Provided data:
Content starts

(** Once every variable of every replica is marked, everything is started. *)
Lemma pass_complete c0 f0 marked s :
  pass_inv c0 f0 marked s -> (forall i, valid s i -> i ∈ marked) ->
  next_bucket_ s = length (buckets_ s) /\
  colls s = c0 ++ map CBucket (seq 0 (length (buckets_ s))) ++
            (if find_unused_parameters_ then [CUsedMaps] else []) /\
  finalizers s = S f0.
Proof.
  intros (Hwf & _ & Hc) Hall. destruct (ci_next _ _ _ _ Hc) as (N1 & N2 & N3).
  assert (Hn : next_bucket_ s = length (buckets_ s)).
  { cbn in N1, N3. rewrite length_map in N1.
    destruct (buckets_ s !! next_bucket_ s) as [bk|] eqn:Hb; [exfalso|apply lookup_ge_None_1 in Hb; lia].
    assert (Hx : map counts_of (buckets_ s) !! next_bucket_ s = Some (counts_of bk))
      by (by rewrite list_lookup_fmap, Hb).
    apply (N3 _ Hx). destruct (ci_counts _ _ _ _ Hc _ _ Hx) as [_ ->]. cbn.
    assert (unfinished marked (variable_indices bk) = []) as ->; [|done].
    apply list_filter_none. intros r Hr Hne. apply Hne.
    apply list_filter_none. intros v Hv Hm. apply Hm, Hall.
    apply elem_of_seq in Hr. split; [cbn; lia|]. cbn.
    destruct (wf_var _ _ Hwf (next_bucket_ s) (skel bk) v) as [i Hi]; [|done|].
    - unfold skels. by rewrite list_lookup_fmap, Hb.
    - by eapply lookup_lt_Some. }
  pose proof (ci_colls _ _ _ _ Hc) as Hcl. pose proof (ci_fin _ _ _ _ Hc) as Hf. cbn in Hcl, Hf.
  rewrite length_map, Hn, Nat.eqb_refl in Hf. rewrite length_map, Hn in Hcl.
  split_and!; [done| |lia]. rewrite Hcl. unfold started. by rewrite Nat.eqb_refl.
Qed.

(** *** Whole passes *)

(** The reducer between passes, with gradients that fit. *)
Definition ready_state (s : state) : Prop :=
  wf (skels s) (variable_locators_ s) /\ data_ok (skels s) (mem s) /\
  match forward_work s with Some (result, false) => exists d, result = Ret d | _ => True end /\
  buckets_ s <> [] /\ (0 < nreps)%nat.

Content ends

Directions for this task: Only the lines from the one containing "length_map in N1." through the end of the records above belong in the answer, each exactly as written.

Output below:
  { cbn in N1, N3. rewrite length_map in N1.
    destruct (buckets_ s !! next_bucket_ s) as [bk|] eqn:Hb; [exfalso|apply lookup_ge_None_1 in Hb; lia].
    assert (Hx : map counts_of (buckets_ s) !! next_bucket_ s = Some (counts_of bk))
      by (by rewrite list_lookup_fmap, Hb).
    apply (N3 _ Hx). destruct (ci_counts _ _ _ _ Hc _ _ Hx) as [_ ->]. cbn.
    assert (unfinished marked (variable_indices bk) = []) as ->; [|done].
    apply list_filter_none. intros r Hr Hne. apply Hne.
    apply list_filter_none. intros v Hv Hm. apply Hm, Hall.
    apply elem_of_seq in Hr. split; [cbn; lia|]. cbn.
    destruct (wf_var _ _ Hwf (next_bucket_ s) (skel bk) v) as [i Hi]; [|done|].
    - unfold skels. by rewrite list_lookup_fmap, Hb.
    - by eapply lookup_lt_Some. }
  pose proof (ci_colls _ _ _ _ Hc) as Hcl. pose proof (ci_fin _ _ _ _ Hc) as Hf. cbn in Hcl, Hf.
  rewrite length_map, Hn, Nat.eqb_refl in Hf. rewrite length_map, Hn in Hcl.
  split_and!; [done| |lia]. rewrite Hcl. unfold started. by rewrite Nat.eqb_refl.
Qed.

(** *** Whole passes *)

(** The reducer between passes, with gradients that fit. *)
Definition ready_state (s : state) : Prop :=
  wf (skels s) (variable_locators_ s) /\ data_ok (skels s) (mem s) /\
  match forward_work s with Some (result, false) => exists d, result = Ret d | _ => True end /\
  buckets_ s <> [] /\ (0 < nreps)%nat.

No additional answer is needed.